Let a temporal graph be a sequence of snapshots or an interaction stream: $\mathcal{G} = \{G_t = (V_t, E_t, X_t) \mid t=1,\ldots,T\}, \quad X_t \in \mathbb{R}^{|V_t| \times d}$ For each $t$ , the objective is to compute a soft (or hard) cluster assignment: $F_t \in \mathbb{R}^{|V_t| \times k}, \quad \sum_{c=1}^k [F_t]_{ic} = 1$ Unlike static clustering, which assumes a fixed $A \in \{0,1\}^{n \times n}$ , DTGC operates over batches extracted from a time-ordered event list $\mathcal{E} = \{(x, y, t)\}$ , removing the need for a global adjacency and enabling causal, memory-efficient processing (Liu et al., 2023, Liu et al., 19 Jan 2026). The loss functional commonly enforces both spatial graph coherence (within-cluster connectivity at each $t$ via spectral terms) and temporal smoothness of assignment evolution: $\min_{F_1,\dots,F_T} \; \sum_{t=1}^T \left( \mathrm{Tr}(F_t^\top L_t F_t) + \beta \|F_t - F_{t-1}\|_F^2 \right)$ where $L_t$ is the combinatorial Laplacian. This structure ensures that clusterings are robust to temporally local perturbations and avoid abrupt shifts (Zhou et al., 2024).

2. Architectural and Algorithmic Frameworks

2.1 Temporal Graph Encoder Design

DTGC frameworks leverage deep temporal encoders—including recurrent, attention, and GNN modules—which ingest either temporal graph snapshots or event batches. Representative encoder classes include:

Windowed Spatial–Temporal GNNs/Attention: Combine adjacency propagation across time lags.
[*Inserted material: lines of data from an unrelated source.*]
(* ===== verification/Estimates.v ===== *)
(** * Estimates: what [run_simulation] reports

    [run_simulation] returns, for the waiting time, the service time and
    the time in the system, the variance and the mean of the means of its
    runs.  This file follows the three lists through the loop
    ([estimates_ok], [system_ok]) and shows that the numbers reported are
    [nan] or not negative: the variances always, the mean waiting and
    service times for every valid configuration, the mean time in the
    system when no client is sent back. *)

From Stdlib Require Import ZArith QArith Lia.
From stdpp Require Import gmap list.
From S2P Require Import Prelude Rng PriorityQueue Events Machine Engine Experiments.
From S2P Require Import Correctness Termination Numpy Metrics SystemTime Controller.

(** The means of the runs so far are not negative. *)
Record estimates_ok (st : run_state) : Prop := {
  estimates_wait : Forall np_nonneg (run_wait_time st);
  estimates_use : Forall np_nonneg (run_use_time st);
}.

Definition system_ok (st : run_state) : Prop := Forall np_nonneg (run_system_time st).

(** * Lemmas *)

Lemma snoc_np_nonneg l x : Forall np_nonneg l → np_nonneg x → Forall np_nonneg (l ++ [x]).
Proof. intros Hl Hx. apply Forall_app. by split; [|apply Forall_singleton]. Qed.

Lemma mean_inject_Z_nonneg l :
  Forall (λ x, (0 ≤ x)%Z) l → np_nonneg (meanQ (inject_Z <$> l)).
Proof.
  intros Hl. apply meanQ_np_nonneg, Forall_fmap. eapply Forall_impl; [done|].
  intros x Hx. by apply inject_Z_nonneg.
Qed.

Section estimates.
Context {R : RandomSource} `{!RandomSourceLaws R}.
Context {PQ : PriorityQueue event} `{!PriorityQueueLaws event_lt PQ}.
Context (ctl : control) (cfg : config) (Hcfg : valid_config cfg) (sim_fuel : nat).

(** The state and the measurements of an iteration that returns. *)
Lemma iteration_inv st st' stop :
  iteration ctl cfg sim_fuel st = Finished (st', stop) →
  ∃ metrics k', metrics_by_simulation cfg (run_rng st) sim_fuel = Finished (metrics, k') ∧
                st' = (record_metrics ctl st metrics k').1.
Proof. intros (metrics & k' & Hm & Hr)%iteration_Finished. exists metrics, k'. by rewrite Hr. Qed.

Lemma iteration_estimates st st' stop :
  estimates_ok st → iteration ctl cfg sim_fuel st = Finished (st', stop) → estimates_ok st'.
Proof.
  intros [Hw Hu] (metrics & k' & Hm & ->)%iteration_inv. rewrite record_metrics_fst.
  destruct (metrics_by_simulation_means cfg Hcfg _ _ _ _ Hm).
  split; simpl; by apply snoc_np_nonneg, np_mean_nonneg.
Qed.

Lemma run_loop_estimates fuel k st :
  run_loop ctl cfg sim_fuel fuel k = Finished st → estimates_ok st.
Proof.
  apply (do_loop_inv _ estimates_ok estimates_ok); [|by split].
  intros s1 s2 stop Hs1 Hit. destruct stop; by eapply iteration_estimates.
Qed.

(** C37: for a valid configuration, with or without feedback, the
    variances [run_simulation] reports and the means it reports for the waiting time and the service time
    are [nan] or not negative, whatever its constants. *)
Theorem run_simulation_nonneg fuel k r k' :
  run_simulation_with ctl cfg sim_fuel fuel k = Finished (r, k') →
  np_nonneg (Wait_Time r).1 ∧ np_nonneg (Wait_Time r).2 ∧
  np_nonneg (Use_Time r).1 ∧ np_nonneg (Use_Time r).2 ∧ np_nonneg (System_Time r).1.
Proof.
  intros (st & [Hw Hu]%run_loop_estimates & [= <- _])%loop_bind_Finished. simpl.
  split_and!; auto using np_var_nonneg, np_mean_nonneg.
Qed.

Section forward.
Context (Hfwd : forward_only cfg).

Lemma iteration_system st st' stop :
  system_ok st → iteration ctl cfg sim_fuel st = Finished (st', stop) → system_ok st'.
Proof.
  intros Hs (metrics & k' & Hm & ->)%iteration_inv. rewrite record_metrics_fst.
  apply snoc_np_nonneg; [done|]. by eapply mean_inject_Z_nonneg, metrics_system_time_nonneg.
Qed.

Lemma run_loop_system fuel k st :
  run_loop ctl cfg sim_fuel fuel k = Finished st → system_ok st.
Proof.
  apply (do_loop_inv _ system_ok system_ok); [|by constructor].
  intros s1 s2 stop Hs1 Hit. destruct stop; by eapply iteration_system.
Qed.

(** C38: when no draw sends a client back, the mean time in the system
    [run_simulation] reports is [nan] or not negative, for runs that are
    drained and for runs that are cut at the horizon. *)
Theorem run_simulation_system_nonneg fuel k r k' :
  run_simulation_with ctl cfg sim_fuel fuel k = Finished (r, k') →
  np_nonneg (System_Time r).2.
Proof.
  intros (st & Hs%run_loop_system & [= <- _])%loop_bind_Finished. simpl.
  by apply np_mean_nonneg.
Qed.
End forward.
End estimates.

Lemma run_simulation_nonneg_witness :
  ∃ r k',
    run_simulation_with (R:=mean_source) (PQ:=list_pq event_lt) short_control
      (at_horizon 60 experiment_6) 200 10 0 = Finished (r, k') ∧
    np_nonneg (Wait_Time r).1 ∧ np_nonneg (Wait_Time r).2 ∧
    np_nonneg (Use_Time r).1 ∧ np_nonneg (Use_Time r).2 ∧ np_nonneg (System_Time r).1.
Proof.
  do 2 eexists. split; [vm_compute; reflexivity|].
  eapply (run_simulation_nonneg (R:=mean_source) (PQ:=list_pq event_lt) short_control
            (at_horizon 60 experiment_6) (experiment_6_valid 60) 200 10 0).
  vm_compute; reflexivity.
Defined.

Lemma run_simulation_system_nonneg_witness :
  ∃ r k',
    run_simulation_with (R:=mean_source) (PQ:=list_pq event_lt) short_control
      (at_horizon 60 experiment_6) 200 10 0 = Finished (r, k') ∧
    np_nonneg (System_Time r).2.
Proof.
  do 2 eexists. split; [vm_compute; reflexivity|].
  eapply (run_simulation_system_nonneg (R:=mean_source) (PQ:=list_pq event_lt) short_control
            (at_horizon 60 experiment_6) (experiment_6_valid 60) 200
            (mean_source_forward 60) 10 0).
  vm_compute; reflexivity.
Defined.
FTGC, for example, implements a multi-window aggregation,

$H_t = \sigma \left( A_t X_t W^{(0)} + \sum_{i=1}^k A_{t-i} X_{t-i} W^{(-i)} + \sum_{j=1}^k A_{t+j} X_{t+j} W^{(+j)} \right)$

or via temporal attention with $\alpha$ weights normalized over a history/future window (Zhou et al., 2024).

Batchwise Temporal Module: In TGC, node embeddings evolve following count-based or Hawkes-process-inspired updates, strictly maintaining chronological order and causality. The module supports flexible batch sizing, trading off time and memory (Liu et al., 2023, Liu et al., 19 Jan 2026).
Transformer or Bi-LSTM Bottlenecks: For spatiotemporal grid data, models such as B-TGAT first construct spatial graph representations per time step and then apply temporal attention via Bi-LSTM or transformer blocks (Nji et al., 16 Sep 2025).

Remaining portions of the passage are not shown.